● **THE PROBLEM**
Only the lines below starting at the one containing "Lemma wf_framed r" and ending at the one containing "Lemma frame_inj d" belong in the answer, each copied exactly.

● **SOURCE DATA**
- Opening Delimiter -
(** Whatever passes [validCommand] is a command. *)
Lemma valid_command_reads c :
  validCommand c = true -> exists r, read_command c = Some r /\ command_wf r = true.
Proof.
  unfold validCommand. intros [_ Hv]%andb_true_iff.
  destruct (op_is c "admissions") eqn:O; [op_read O; by exists op_admissions|]. clear O.
  destruct (op_is c "release-recovery") eqn:O.
  { op_read O. apply andb_true_iff in Hv as [_ Hv]. unfold validRecoveryProof, recovery_value in Hv.
    revert Hv. fields. intros Hv. bool_split.
    match goal with H : validProofTicket _ = true |- _ => apply valid_ticket_reads in H as (t & -> & Ht) end.
    match goal with H : validProofTermination _ = true |- _ => apply valid_termination_reads in H as (e & -> & He) end.
    eexists. split; [reflexivity|]. done_wf. }
  clear O. destruct (op_is c "inventory-compact") eqn:O.
  { op_read O. apply valid_batch_reads in Hv as [Hn (l & -> & Hl)]. eexists. split; [reflexivity|].
    cbn [command_wf]. rewrite Hl, andb_true_r. apply orb_true_iff in Hn as [Hn|(d & -> & Hd)%on_string_inv]; [|done].
    by destruct (field c "expectedCheckpointId"). }
  clear O. destruct (op_is c "inventory-retire-empty") eqn:O.
  { op_read O. apply andb_true_iff in Hv as [[_ (l & -> & Hl)]%valid_batch_reads Hd]. shapes. reads.
    eexists. split; [reflexivity|]. done_wf. }
  clear O. destruct (op_is c "inventory-page") eqn:O.
  { op_read O. shapes. reads. eexists. split; [reflexivity|]. done_wf. }
  clear O. destruct (op_is c "start") eqn:O.
  { op_read O. apply valid_start_reads in Hv as (h & g & -> & -> & Hw). eexists. split; [reflexivity|]. done. }
  clear O. destruct (op_is c "reveal") eqn:O; [op_read O; by apply valid_ticket_command_reads|]. clear O.
  destruct (op_is c "receipt") eqn:O; [op_read O; by apply valid_ticket_command_reads|]. clear O.
  destruct (op_is c "status") eqn:O; [op_read O; by apply valid_ticket_command_reads|]. clear O.
  destruct (op_is c "archive-read") eqn:O; [op_read O; by apply valid_ticket_command_reads|]. clear O.
  destruct (op_is c "archive-release") eqn:O; [op_read O; by apply valid_ticket_command_reads|]. clear O.
  cbn [orb] in Hv. destruct (op_is c "commit") eqn:O.
  { op_read O. apply valid_commit_reads in Hv as (x & -> & Hx). by exists (op_commit x). }
  clear O. destruct (op_is c "market") eqn:O.
  { op_read O. apply valid_market_reads in Hv as (x & -> & Hx). by exists (op_market x). }
  clear O. destruct (op_is c "prune") eqn:O.
  { op_read O. shapes. reads. eexists. split; [reflexivity|]. done_wf. }
  clear O. destruct (op_is c "terminate") eqn:O.
  { op_read O. bool_split. match goal with H : is_text _ _ || _ = true |- _ => rename H into Hn end. shapes.
    apply orb_true_iff in Hn as [Hn|Hn]; apply is_text_inv in Hn; reads; eexists; (split; [reflexivity|done]). }
  clear O. destruct (op_is c "closure") eqn:O.
  { op_read O. apply valid_snapshot_reads in Hv as (id & e & n & -> & -> & -> & Hw).
    eexists. split; [reflexivity|]. done. }
  clear O. destruct (op_is c "archive-handoff") eqn:O.
  { op_read O. apply valid_snapshot_reads in Hv as (id & e & n & -> & -> & -> & Hw).
    eexists. split; [reflexivity|]. done. }
  clear O. cbn [orb] in Hv. destruct (op_is c "settle") eqn:O.
  { op_read O. apply valid_upload_reads in Hv as (id & l & -> & Hid & -> & Hl).
    eexists. split; [reflexivity|]. cbn [command_wf]. by rewrite Hid. }
  clear O. destruct (op_is c "archive-upload") eqn:O; [|done].
  op_read O. apply valid_upload_reads in Hv as (id & l & -> & Hid & -> & Hl).
  eexists. split; [reflexivity|]. cbn [command_wf]. by rewrite Hid.
Qed.

Lemma valid_request_reads v :
  validRequest v = true -> exists r, read_request v = Some r /\ request_wf r = true.
Proof.
  unfold validRequest. intros Hv. bool_split.
  match goal with H : validCommand _ = true |- _ => apply valid_command_reads in H as (c & Ec & Hc) end.
  unfold validTimes in *. destruct (field v "issuedAt") eqn:Ei; try done.
  destruct (field v "expiresAt") eqn:Ee; try done. shapes.
  unfold read_request. rewrite Ec. reads. eexists. split; [reflexivity|]. unfold request_wf.
  cbn [hr_version hr_unit hr_ownerPublicKey hr_issuedAt hr_expiresAt hr_signature command].
  rewrite ?andb_true_iff. split_and!; try done; [by apply Z.ltb_lt|by apply Z.leb_le].
Qed.

Lemma decoded_wf v r : decodeEncounterRequest v = Some r -> request_wf r = true.
Proof.
  unfold decodeEncounterRequest. destruct (validRequest v) eqn:E; [|done].
  apply valid_request_reads in E as (r' & -> & Hr). by intros [= <-].
Qed.
(** The frame of a termination has no place for a generation; the shape checks
    refuse one. *)
Definition framed_whole (c : EncounterCommand) : Prop :=
  match c with
  | op_release_recovery _ e => generation (ts_authorization (termination_statement e)) = None
  | _ => True
  end.
Lemma wf_framed r : request_wf r = true -> framed_whole (command r).
Proof.
  unfold request_wf. intros Hr. bool_split. destruct (command r); try done.
  cbn [command_wf framed_whole] in *. unfold termination_wf in *. bool_split. done.
Qed.

(** C31: the shape checks make the cast safe: whatever value a body parses to,
    [decodeEncounterRequest] either refuses it or returns a request of the
    declared type, with version 1, identifiers, digests, signatures and times of
    the declared form, a validity of at most a minute, and the command's own
    bounds: one to sixteen distinct tickets in a batch, two chunks in order
    with canonical payloads, at most two payload sequences. *)
Theorem accepted_requests_are_typed v :
  (validRequest v = false /\ decodeEncounterRequest v = None) \/
  exists r, decodeEncounterRequest v = Some r /\ request_wf r = true.
Proof.
  unfold decodeEncounterRequest. destruct (validRequest v) eqn:E; [|by left].
  right. by apply valid_request_reads.
Qed.

(** ** The signed frame determines the request *)

Lemma strings_plain l : plain (strings_value l) = true.
Proof. unfold strings_value. cbn. apply map_plain. Qed.
Lemma wire_tuples_plain l : forallb plain (map wireChunkTuple l) = true.
Proof. induction l as [|x l IH]; [done|]. cbn [map forallb]. by rewrite IH. Qed.
Lemma tuple_plain c : forallb plain (commandTuple c) = true.
Proof.
  destruct c; cbn [commandTuple forallb plain plain_with];
    repeat match goal with |- context [match ?x with Some _ => _ | None => _ end] => destruct x end;
    cbn [forallb plain plain_with optional_string];
    rewrite ?strings_plain; try done.
  all: change (plain_with (fun _ => true)) with plain; rewrite ?wire_tuples_plain; try done.
  destruct expectedCheckpointId; [done|]. done.
Qed.

Lemma frame_inj d vs vs' :
  forallb plain vs = true -> forallb plain vs' = true -> frame d vs = frame d vs' -> vs = vs'.
Proof.
  intros Hv Hv' E. unfold frame in E. apply stringify_inj in E; [by injection E|cbn; exact Hv|cbn; exact Hv'].
Qed.

(** Equations between tuples of opaque texts. *)
Lemma num_text_inj n n' s s' : [JNum n; JStr s] = [JNum n'; JStr s'] -> n = n' /\ s = s'.
Proof. by intros [= -> ->]. Qed.
Lemma five_texts_inj a b c d e a' b' c' d' e' :
  [JStr a; JStr b; JStr c; JStr d; JStr e] = [JStr a'; JStr b'; JStr c'; JStr d'; JStr e'] ->
  a = a' /\ b = b' /\ c = c' /\ d = d' /\ e = e'.
Proof. by intros [= -> -> -> -> ->]. Qed.

Lemma ticketFrame_inj t t' :
  ticketFrame t = ticketFrame t' -> ticketSignature t = ticketSignature t' -> t = t'.
Proof.
  destruct t as [[g u h p o] n id k r q c i b e s], t' as [[g' u' h' p' o'] n' id' k' r' q' c' i' b' e' s'].
  unfold ticketFrame. cbn [t_authorization generation unit startHead ea_playerId ea_ownerPublicKey t_version
    ticketId authorityKey rulesId queueId seedCommitment issuedAt commitNotBefore releaseAt ticketSignature].
  intros E <-. destruct g as [g|], g' as [g'|].
  - apply frame_inj in E; [|done|done]. apply num_text_inj in E as [-> E]. apply frame_inj in E; [|done|done]. by injection E as -> -> -> -> -> -> -> -> -> -> -> -> ->.
  - unfold frame in E. apply stringify_inj in E; [|done|done]. discriminate E.
  - unfold frame in E. apply stringify_inj in E; [|done|done]. discriminate E.
  - apply frame_inj in E; [|done|done]. by injection E as -> -> -> -> -> -> -> -> -> -> -> -> ->.
Qed.

Lemma termination_reason_inj a b : termination_reason a = termination_reason b -> a = b.
Proof. by destruct a, b. Qed.
Lemma optional_string_inj a b : optional_string a = optional_string b -> a = b.
Proof. destruct a, b; try done. by intros [= ->]. Qed.

Lemma terminationFrame_inj s s' :
  terminationFrame s = terminationFrame s' ->
  generation (ts_authorization s) = generation (ts_authorization s') -> s = s'.
Proof.
  destruct s as [[g u h p o] n k id q r root reason a t], s' as [[g' u' h' p' o'] n' k' id' q' r' root' reason' a' t'].
  unfold terminationFrame. cbn [ts_authorization generation unit startHead ea_playerId ea_ownerPublicKey ts_version
    ts_authorityKey ts_ticketId ts_queueId ts_rulesId ts_root ts_reason terminatedAt ts_retentionUntil].
  intros E <-. apply frame_inj in E; [|by destruct root|by destruct root'].
  injection E as -> -> -> -> -> -> -> -> -> Hr Hq -> ->.
  apply optional_string_inj in Hr as ->. by apply termination_reason_inj in Hq as ->.
Qed.

Lemma wireChunkTuples_inj l l' : map wireChunkTuple l = map wireChunkTuple l' -> l = l'.
Proof.
  revert l'. induction l as [|[n d p] l IH]; intros [|[n' d' p'] l']; try done. cbn [map].
  intros [= -> -> -> E]. by rewrite (IH l').
Qed.
Lemma strings_inj l l' : map JStr l = map JStr l' -> l = l'.
Proof.
  revert l'. induction l as [|s l IH]; intros [|s' l']; try done. cbn [map]. intros [= -> E]. by rewrite (IH l').
Qed.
- Closing Delimiter -
● **WRITTEN RESPONSE**
Lemma wf_framed r : request_wf r = true -> framed_whole (command r).
Proof.
  unfold request_wf. intros Hr. bool_split. destruct (command r); try done.
  cbn [command_wf framed_whole] in *. unfold termination_wf in *. bool_split. done.
Qed.

(** C31: the shape checks make the cast safe: whatever value a body parses to,
    [decodeEncounterRequest] either refuses it or returns a request of the
    declared type, with version 1, identifiers, digests, signatures and times of
    the declared form, a validity of at most a minute, and the command's own
    bounds: one to sixteen distinct tickets in a batch, two chunks in order
    with canonical payloads, at most two payload sequences. *)
Theorem accepted_requests_are_typed v :
  (validRequest v = false /\ decodeEncounterRequest v = None) \/
  exists r, decodeEncounterRequest v = Some r /\ request_wf r = true.
Proof.
  unfold decodeEncounterRequest. destruct (validRequest v) eqn:E; [|by left].
  right. by apply valid_request_reads.
Qed.

(** ** The signed frame determines the request *)

Lemma strings_plain l : plain (strings_value l) = true.
Proof. unfold strings_value. cbn. apply map_plain. Qed.
Lemma wire_tuples_plain l : forallb plain (map wireChunkTuple l) = true.
Proof. induction l as [|x l IH]; [done|]. cbn [map forallb]. by rewrite IH. Qed.
Lemma tuple_plain c : forallb plain (commandTuple c) = true.
Proof.
  destruct c; cbn [commandTuple forallb plain plain_with];
    repeat match goal with |- context [match ?x with Some _ => _ | None => _ end] => destruct x end;
    cbn [forallb plain plain_with optional_string];
    rewrite ?strings_plain; try done.
  all: change (plain_with (fun _ => true)) with plain; rewrite ?wire_tuples_plain; try done.
  destruct expectedCheckpointId; [done|]. done.
Qed.

Lemma frame_inj d vs vs' :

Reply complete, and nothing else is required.